• [WHAT YOU HAVE TO DO]:
How many lines of the records hold the string "reflexivity"? Reply with the number alone.

Collected data entries:
- Opening Delimiter -

(** ** The session as the view drives it *)

Lemma answered_all_keeps_size (answers : gmap Z Z) (i v : Z) :
  dom answers ⊆ question_ids → i ∈ question_ids →
  size answers = 10%nat → size (handleAnswer i v answers) = 10%nat.
Proof.
  intros Hdom Hi Hsize. unfold handleAnswer.
  rewrite map_size_insert_Some; [done | ].
  apply elem_of_dom.
  replace (dom answers) with question_ids; [done | ].
  symmetry. apply set_subseteq_size_eq; [done | ].
  rewrite size_dom, question_ids_size. lia.
Qed.

Lemma offered_Answer (w : World) (i v : Z) :
  offered w (Answer i v) = true →
  showResults (app w) = false ∧ i ∈ question_ids ∧ 0 ≤ v ≤ 4.
Proof.
  simpl. rewrite !andb_true_iff, negb_true_iff, !bool_decide_eq_true. tauto.
Qed.

Lemma offered_Run (w : World) :
  offered w Run = true →
  showResults (app w) = false ∧ isAnalyzing (app w) = false
  ∧ size (answers (app w)) = 10%nat.
Proof.
  simpl. unfold allAnswered.
  rewrite !andb_true_iff, !negb_true_iff, bool_decide_eq_true. tauto.
Qed.

Lemma offered_Settle (w : World) (r : Response) :
  offered w (Settle r) = true → (0 < inflight w)%nat.
Proof. simpl. by rewrite bool_decide_eq_true. Qed.

Lemma step_invariant (w : World) (e : Event) :
  invariant w → offered w e = true → invariant (dispatch e w).
Proof.
  intros (Hdom & Hfl & Hres & Hana & Hsize) Hoff.
  destruct e as [i v | | | r].
  - apply offered_Answer in Hoff as (Hshow & Hi & _).
    destruct w as [[a ia an er sr] n rq]; simpl in *.
    repeat split; try done.
    + by apply handleAnswer_dom.
    + intros Hia. apply answered_all_keeps_size; auto.
  - apply offered_Run in Hoff as (Hshow & Hidle & Hten).
    destruct (scores_defined (answers (app w))) as (sc & Hsc & _); [lia | ].
    simpl. rewrite (runAnalysis_sends _ _ Hsc).
    destruct w as [[a ia an er sr] n rq]; simpl in *. subst ia.
    repeat split; simpl; try done; [by rewrite Hfl | congruence].
  - simpl in Hoff. specialize (Hres Hoff).
    destruct w as [[a ia an er sr] n rq]; simpl in *. subst ia.
    repeat split; try done.
  - apply offered_Settle in Hoff.
    destruct w as [[a ia an er sr] n rq]; simpl in *.
    destruct ia; [ | lia]. subst n.
    destruct sr; [by specialize (Hres eq_refl) | ].
    specialize (Hana eq_refl). subst an.
    unfold runAnalysis_resume.
    destruct r as [ | text]; simpl; [by repeat split | ].
    destruct (JSON.parse (text_or_default text)); simpl; by repeat split.
Qed.

Lemma reachable_invariant (w : World) : reachable w → invariant w.
Proof.
  induction 1 as [ | w e _ IH Hoff].
  - by repeat split.
  - by apply step_invariant.
Qed.

Lemma reachable_run (es : list Event) (w : World) :
  reachable w → offered_all es w = true → reachable (run es w).
Proof.
  revert w. induction es as [ | e es IH]; intros w Hw Hall; [exact Hw | ].
  simpl in Hall. apply andb_true_iff in Hall as [He Hes].
  apply (IH (dispatch e w)); [ | exact Hes].
  by apply reachable_step.
Defined.

Lemma in_flight_reachable : reachable in_flight.
Proof.
  apply reachable_run; [apply reachable_boot | ].
  vm_compute. reflexivity.
Defined.

Lemma in_flight_awaits : (0 < inflight in_flight)%nat.
Proof. vm_compute. lia. Defined.

(** ** Single flight *)

(** C3, as stated, fails: [runAnalysis] does not look at the in-flight
    flag.  Called again while the first call is awaited it is no no-op:
    a second request is sent and two calls are awaited. *)
Lemma runAnalysis_twice_sends_twice :
  isAnalyzing (app in_flight) = true
  ∧ inflight in_flight = 1%nat
  ∧ dispatch Run in_flight ≠ in_flight
  ∧ inflight (dispatch Run in_flight) = 2%nat
  ∧ List.length (requests (dispatch Run in_flight)) = 2%nat.
Proof.
  assert (H2 : inflight (dispatch Run in_flight) = 2%nat)
    by (vm_compute; reflexivity).
  assert (H1 : inflight in_flight = 1%nat) by (vm_compute; reflexivity).
  split; [vm_compute; reflexivity | ]. split; [exact H1 | ].
  split; [ | split; [exact H2 | vm_compute; reflexivity]].
  intros Heq. rewrite Heq, H1 in H2. discriminate H2.
Qed.

(** C3, amended: in every world reached through the view at most one
    call is awaited, and one is awaited exactly while [isAnalyzing]; the
    view does not offer the submit button then; a click on the offered
    button sends exactly one request, after which the button is not
    offered.  [runAnalysis] itself sends a request whenever the scores
    are defined, whatever the flag. *)
Theorem single_flight_by_view (w : World) :
  reachable w →
  (inflight w ≤ 1)%nat
  ∧ (inflight w = 1%nat ↔ isAnalyzing (app w) = true)
  ∧ (isAnalyzing (app w) = true → offered w Run = false)
  ∧ (offered w Run = true →
     inflight (dispatch Run w) = 1%nat
     ∧ List.length (requests (dispatch Run w)) = S (List.length (requests w))
     ∧ offered (dispatch Run w) Run = false)
  ∧ (∀ sc, scores (answers (app w)) = Returns (Some sc) →
     inflight (dispatch Run w) = S (inflight w)
     ∧ requests (dispatch Run w) = sc :: requests w).
Proof.
  intros Hw. destruct (reachable_invariant w Hw) as (_ & Hfl & _).
  split; [destruct (isAnalyzing (app w)); lia | ].
  split; [destruct (isAnalyzing (app w)); split; (done || lia) | ].
  split.
  { intros Hia. simpl. rewrite Hia. by rewrite andb_false_r. }
  split.
  - intros Hoff. apply offered_Run in Hoff as (Hshow & Hidle & Hten).
    destruct (scores_defined (answers (app w))) as (sc & Hsc & _); [lia | ].
    simpl. rewrite (runAnalysis_sends _ _ Hsc). simpl.
    rewrite Hfl, Hidle. repeat split. by rewrite andb_false_r.
  - intros sc Hsc. simpl. by rewrite (runAnalysis_sends _ _ Hsc).
Qed.

Lemma single_flight_by_view_witness :
  (inflight in_flight ≤ 1)%nat ∧ offered in_flight Run = false.
Proof.
  destruct (single_flight_by_view in_flight in_flight_reachable)
    as (Hle & _ & Hhidden & _).
  split; [exact Hle | ]. apply Hhidden. vm_compute. reflexivity.
Defined.

(** ** Failure of the call *)

Lemma runAnalysis_resume_caught (s : App) :
  runAnalysis_resume Rejected s
  = setIsAnalyzing false (setError (Some ERROR_MESSAGE) s).
Proof. reflexivity. Qed.

(** C7: when the awaited call of a session driven through the view
    rejects, the one fixed message is stored as the error, the in-flight
    flag is cleared and no call is awaited, the result stays absent, and
    the answers and hence the scores are as they were, still defined; the
    submit button is offered again and a click on it sends a request with
    those same scores. *)
Theorem transport_failure_is_retryable (w : World) :
  reachable w → (0 < inflight w)%nat →
  let w' := dispatch (Settle Rejected) w in
  error (app w') = Some ERROR_MESSAGE
  ∧ isAnalyzing (app w') = false
  ∧ inflight w' = 0%nat
  ∧ analysis (app w) = None ∧ analysis (app w') = None
  ∧ answers (app w') = answers (app w)
  ∧ phase (app w') = Ready
  ∧ ∃ sc, scores (answers (app w)) = Returns (Some sc)
          ∧ scores (answers (app w')) = Returns (Some sc)
          ∧ offered w' Run = true
          ∧ requests (dispatch Run w') = sc :: requests w'
          ∧ inflight (dispatch Run w') = 1%nat
          ∧ isAnalyzing (app (dispatch Run w')) = true
          ∧ error (app (dispatch Run w')) = None.
Proof.
  intros Hw Hfl w'.
  destruct (reachable_invariant w Hw) as (Hdom & Hn & Hres & Hana & Hsize).
  destruct (isAnalyzing (app w)) eqn:Hia; [ | lia].
  specialize (Hsize eq_refl).
  destruct (showResults (app w)) eqn:Hshow; [by specialize (Hres eq_refl) | ].
  specialize (Hana eq_refl).
  destruct (scores_defined (answers (app w))) as (sc & Hsc & _); [lia | ].
  assert (Hsc' : scores (answers (app w')) = Returns (Some sc)) by exact Hsc.
  assert (Hoff : offered w' Run = true).
  { subst w'. simpl. unfold allAnswered. rewrite Hshow, Hsize. reflexivity. }
  assert (Hrun : dispatch Run w'
                 = {| app := setError None (setIsAnalyzing true (app w'));
                      inflight := S (inflight w');
                      requests := sc :: requests w' |}).
  { unfold dispatch at 1. by rewrite (runAnalysis_sends _ _ Hsc'). }
  split; [reflexivity | ]. split; [reflexivity | ].
  split; [subst w'; simpl; by rewrite Hn | ].
  split; [exact Hana | ]. split; [exact Hana | ]. split; [reflexivity | ].
  split.
  { subst w'. unfold phase, allAnswered. simpl. by rewrite Hshow, Hsize. }
  exists sc. rewrite Hrun. subst w'. simpl. by rewrite Hn.
Qed.

Lemma transport_failure_is_retryable_witness :
  error (app (dispatch (Settle Rejected) in_flight)) = Some ERROR_MESSAGE
  ∧ offered (dispatch (Settle Rejected) in_flight) Run = true.
Proof.
  destruct (transport_failure_is_retryable in_flight
              in_flight_reachable in_flight_awaits)
    as (Herr & _ & _ & _ & _ & _ & _ & sc & _ & _ & Hoff & _).
  split; [exact Herr | exact Hoff].
Defined.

- Closing Delimiter -

• [ANSWER FOR THIS EXERCISE]:
10